WHAT IS NEEDED ->
Show all lines containing "strcaseExternals" from the data below.

PROVIDED ENTRIES ->
(** ** Building the transpiler (earlier revision) *)

(** X20. [New] succeeds exactly when the output message has a field
    under the collection field number (the number of the message's
    collection option, 1 without it), that field is a list, and the
    declarations for it can be built; the transpiler then carries the
    field's name as collection, and as default and maximum page size
    the values of the method's pagination option, 10 and 100 where the
    option or one of its fields is missing.  Without such a field, or
    with one that is not a list, [New] fails with InvalidArgument
    "unable to determine collection field for" and the message's full
    name, before any declaration is built; with a list field whose
    declarations cannot be built, it returns the error of
    [filtering.NewDeclarations] as it is. *)
Theorem New_collection_field
    (NewDeclarations : part_000.FieldDescriptor -> result unit)
    (mtd : part_000.MethodDescriptor) :
  let num :=
    default 1 (part_000.E_Collection (part_000.Output mtd)
               ≫= part_000.CollectionFieldNumber) in
  (forall t : part_000.transpiler,
      part_000.New NewDeclarations mtd = Ok t <->
      exists field : part_000.FieldDescriptor,
        part_000.Fields (part_000.Output mtd) !! num = Some field
        /\ part_000.IsList field = true
        /\ NewDeclarations field = Ok tt
        /\ t = part_000.mktranspiler (part_000.FieldName field)
                 (default 10 (part_000.E_Pagination mtd
                              ≫= part_000.DefaultPageSize))
                 (default 100 (part_000.E_Pagination mtd
                               ≫= part_000.MaxPageSize)))
  /\ (part_000.Fields (part_000.Output mtd) !! num = None
      \/ (exists field : part_000.FieldDescriptor,
             part_000.Fields (part_000.Output mtd) !! num = Some field
             /\ part_000.IsList field = false) ->
      part_000.New NewDeclarations mtd
      = invalidArgument ("unable to determine collection field for "
                         +:+ part_000.FullName (part_000.Output mtd)))
  /\ (forall (field : part_000.FieldDescriptor) (st : Status),
         part_000.Fields (part_000.Output mtd) !! num = Some field ->
         part_000.IsList field = true ->
         NewDeclarations field = Error st ->
         part_000.New NewDeclarations mtd = Error st).
Proof.
  intros num. unfold part_000.New.
  assert (Hnum : match part_000.E_Collection (part_000.Output mtd) with
                 | Some options =>
                     match part_000.CollectionFieldNumber options with
                     | Some n => n
                     | None => 1
                     end
                 | None => 1
                 end = num).
  { subst num. destruct (part_000.E_Collection (part_000.Output mtd)) as [o|];
      [destruct o as [[n|]]|]; reflexivity. }
  assert (Hdef : match part_000.E_Pagination mtd with
                 | Some options =>
                     match part_000.DefaultPageSize options with
                     | Some n => n
                     | None => 10
                     end
                 | None => 10
                 end
                 = default 10 (part_000.E_Pagination mtd
                               ≫= part_000.DefaultPageSize)).
  { destruct (part_000.E_Pagination mtd) as [[[d|] m]|]; reflexivity. }
  assert (Hmax : match part_000.E_Pagination mtd with
                 | Some options =>
                     match part_000.MaxPageSize options with
                     | Some n => n
                     | None => 100
                     end
                 | None => 100
                 end
                 = default 100 (part_000.E_Pagination mtd
                                ≫= part_000.MaxPageSize)).
  { destruct (part_000.E_Pagination mtd) as [[d [m|]]|]; reflexivity. }
  cbn zeta. rewrite Hnum, Hdef, Hmax. clear Hnum Hdef Hmax.
  split; [|split].
  - intros t. split.
    + destruct (part_000.Fields (part_000.Output mtd) !! num) as [field|];
        [|discriminate].
      destruct (part_000.IsList field) eqn:Hlist; [|discriminate].
      destruct (NewDeclarations field) as [[]| |] eqn:Hdecl; try discriminate.
      intros [= <-]. exists field. repeat split; assumption.
    + intros (field & -> & -> & -> & ->). reflexivity.
  - intros [-> | (field & -> & ->)]; reflexivity.
  - intros field st -> -> ->. reflexivity.
Qed.

Lemma New_collection_field_witness :
  part_000.New (fun _ => Ok tt)
    (part_000.mkMethodDescriptor None
       (part_000.mkMessageDescriptor "library.ListBooksResponse" None
          {[ 1 := part_000.mkFieldDescriptor "next_page_token" false ]}))
  = invalidArgument
      "unable to determine collection field for library.ListBooksResponse".
Proof.
  pose proof (New_collection_field (fun _ => Ok tt)
                (part_000.mkMethodDescriptor None
                   (part_000.mkMessageDescriptor "library.ListBooksResponse"
                      None
                      {[ 1 := part_000.mkFieldDescriptor "next_page_token"
                                false ]}))) as Hnew.
  cbn zeta in Hnew. destruct Hnew as (_ & Hfail & _). apply Hfail.
  right. eexists. split; reflexivity.
Defined.

(** X21. For a transpiler built by [New] for a method without
    pagination option, the page-size switch at the head of [Transpile]
    computes, for every request whose page size is not negative, a
    value between 1 and 100: 10 for a request that asks for none, 100
    for one that asks for more, the requested size otherwise.  (This
    is the value of the local [pageSize]; the revision does not hand
    it on to the query.) *)
Theorem New_default_page_sizes
    (NewDeclarations : part_000.FieldDescriptor -> result unit)
    (mtd : part_000.MethodDescriptor) (t : part_000.transpiler)
    (req : part_000.ListRequest) :
  part_000.E_Pagination mtd = None ->
  part_000.New NewDeclarations mtd = Ok t ->
  0 <= part_000.GetPageSize req ->
  exists n : Z,
    part_000.pageSizeSwitch t req = Ok n
    /\ 1 <= n <= 100
    /\ n = (if part_000.GetPageSize req =? 0 then 10
            else Z.min (part_000.GetPageSize req) 100).
Proof.
  intros Hnone Hnew Hsize. unfold part_000.New in Hnew. rewrite Hnone in Hnew.
  destruct (part_000.Fields _ !! _) as [field|]; [|discriminate].
  destruct (part_000.IsList field); [|discriminate].
  destruct (NewDeclarations field); try discriminate.
  injection Hnew as <-. unfold part_000.pageSizeSwitch. cbn.
  destruct (Z.ltb_spec (part_000.GetPageSize req) 0); [lia|].
  destruct (Z.eqb_spec (part_000.GetPageSize req) 0).
  - exists 10. repeat split; lia.
  - destruct (Z.gtb_spec (part_000.GetPageSize req) 100).
    + exists 100. repeat split; lia.
    + exists (part_000.GetPageSize req). repeat split; lia.
Qed.

Lemma New_default_page_sizes_witness :
  exists n : Z,
    part_000.pageSizeSwitch (part_000.mktranspiler "books" 10 100)
      (part_000.mkListRequest "shelves/s1" 250 "" "") = Ok n
    /\ 1 <= n <= 100
    /\ n = 100.
Proof.
  refine (New_default_page_sizes (fun _ => Ok tt)
            (part_000.mkMethodDescriptor None
               (part_000.mkMessageDescriptor "library.ListBooksResponse" None
                  {[ 1 := part_000.mkFieldDescriptor "books" true ]}))
            (part_000.mktranspiler "books" 10 100)
            (part_000.mkListRequest "shelves/s1" 250 "" "")
            eq_refl eq_refl _).
  discriminate.
Defined.

(** ** The earlier revision: what becomes of the page size *)

Lemma part_000_transpile_grownFrom `{Externals} (e : Expr) (not : bool)
    (q : query) :
  grownFrom q (snd (part_000.transpile e not q)).
Proof.
  apply (part_000_transpile_preserves grownFrom); [apply grownFrom_refl|].
  intros args n s.
  destruct (transpileHas_state args n s)
    as [-> | [[path ->] | (path & _ & ->)]].
  - apply grownFrom_refl.
  - apply grownFrom_where.
  - unfold grownFrom. cbn. repeat split;
      [exists []; now rewrite app_nil_r | now exists [(path, firestore.Asc)]].
Qed.

Lemma pageSizeSwitch_accepts (t : part_000.transpiler)
    (req : part_000.ListRequest) :
  0 <= part_000.GetPageSize req ->
  exists n : Z, part_000.pageSizeSwitch t req = Ok n.
Proof.
  intros Hsize. unfold part_000.pageSizeSwitch.
  destruct (Z.ltb_spec (part_000.GetPageSize req) 0); [lia|].
  destruct (part_000.GetPageSize req =? 0); [eexists; reflexivity|].
  destruct (part_000.GetPageSize req >? part_000.maxPageSize t);
    eexists; reflexivity.
Qed.

(** C9 (defect of the code). Of the page-size handling the claim
    describes, the earlier revision's entry point shows only the first
    part: a negative size makes [Transpile] return InvalidArgument
    "page size cannot be negative" whatever the filter and the parser
    do.  The default and the maximum are computed into the local
    [pageSize] and go no further: every query [Transpile] builds has
    no limit, and for one parsed filter the result is the same for
    every page size that is not negative, so a size of zero is not
    replaced by the default and a size above the maximum is not
    clamped in any query handed to the store. *)
Theorem page_size_not_applied `{Externals}
    (ParseFilter : part_000.ListRequest -> result CheckedExpr)
    (t : part_000.transpiler) (req : part_000.ListRequest) :
  (part_000.GetPageSize req < 0 ->
   part_000.Transpile ParseFilter t req
   = Error (mkStatus codes.InvalidArgument "page size cannot be negative"))
  /\ (forall qf : query,
         part_000.Transpile ParseFilter t req = Ok qf ->
         firestore.limit (query_q qf) = None)
  /\ (forall size : Z,
         let req' :=
           part_000.mkListRequest (part_000.GetParent req) size
             (part_000.GetPageToken req) (part_000.GetFilter req) in
         0 <= part_000.GetPageSize req -> 0 <= size ->
         ParseFilter req' = ParseFilter req ->
         part_000.Transpile ParseFilter t req'
         = part_000.Transpile ParseFilter t req).
Proof.
  split; [|split].
  - intros Hneg. unfold part_000.Transpile, part_000.pageSizeSwitch.
    destruct (Z.ltb_spec (part_000.GetPageSize req) 0); [reflexivity | lia].
  - intros qf. unfold part_000.Transpile.
    destruct (part_000.pageSizeSwitch t req) as [n| |]; try discriminate.
    destruct (ParseFilter req) as [filter| |]; try discriminate.
    set (q := mkquery _ _ _ _).
    destruct (part_000_transpile_grownFrom (GetExpr filter) false q)
      as (_ & Hl & _).
    destruct (part_000.transpile (GetExpr filter) false q)
      as [[[]| |] qw]; try discriminate.
    intros [= <-]. cbn [snd] in Hl.
    destruct (paginate_frame (part_000.GetPageToken req) qw) as (_ & Hl' & _).
    cbn zeta in Hl'. now rewrite Hl', Hl.
  - intros size req' Hsize Hsize' Hparse. unfold part_000.Transpile.
    destruct (pageSizeSwitch_accepts t req Hsize) as [n ->].
    destruct (pageSizeSwitch_accepts t req') as [n' ->]; [exact Hsize'|].
    rewrite Hparse. reflexivity.
Qed.

(** The failing input: with default 10 and maximum 100, the requests
    for 0, for 1000 and for 25 documents all get the query on the
    collection with no limit at all. *)
Lemma page_size_not_applied_witness :
  let t := part_000.mktranspiler "people" 10 100 in
  let parse : part_000.ListRequest -> result CheckedExpr :=
    fun _ => Ok (mkCheckedExpr ∅ Expr_nil) in
  let built :=
    Ok (mkquery (firestore.mkQuery "users/u1/people" None [] [] None)
          ∅ "" []) in
  @part_000.Transpile strcaseExternals parse t
    (part_000.mkListRequest "users/u1" 0 "" "") = built
  /\ @part_000.Transpile strcaseExternals parse t
       (part_000.mkListRequest "users/u1" 1000 "" "") = built
  /\ @part_000.Transpile strcaseExternals parse t
       (part_000.mkListRequest "users/u1" 25 "" "") = built
  /\ @part_000.Transpile strcaseExternals parse t
       (part_000.mkListRequest "users/u1" (-1) "" "")
     = Error (mkStatus codes.InvalidArgument "page size cannot be negative").
Proof.
  intros t parse built.
  pose proof (@page_size_not_applied strcaseExternals parse t
                (part_000.mkListRequest "users/u1" 25 "" "")) as Hsame.
  destruct Hsame as (_ & _ & Hsame).
  assert (H25 : @part_000.Transpile strcaseExternals parse t
                  (part_000.mkListRequest "users/u1" 25 "" "") = built)
    by reflexivity.
  split; [|split; [|split]].
  - rewrite <- H25. apply (Hsame 0); [discriminate | discriminate | reflexivity].
  - rewrite <- H25.
    apply (Hsame 1000); [discriminate | discriminate | reflexivity].
  - exact H25.
  - exact (proj1 (@page_size_not_applied strcaseExternals parse t
                    (part_000.mkListRequest "users/u1" (-1) "" ""))
             eq_refl).
Defined.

EXERCISE ANSWER ->
  @part_000.Transpile strcaseExternals parse t
  /\ @part_000.Transpile strcaseExternals parse t
  /\ @part_000.Transpile strcaseExternals parse t
  /\ @part_000.Transpile strcaseExternals parse t
  pose proof (@page_size_not_applied strcaseExternals parse t
  assert (H25 : @part_000.Transpile strcaseExternals parse t
  - exact (proj1 (@page_size_not_applied strcaseExternals parse t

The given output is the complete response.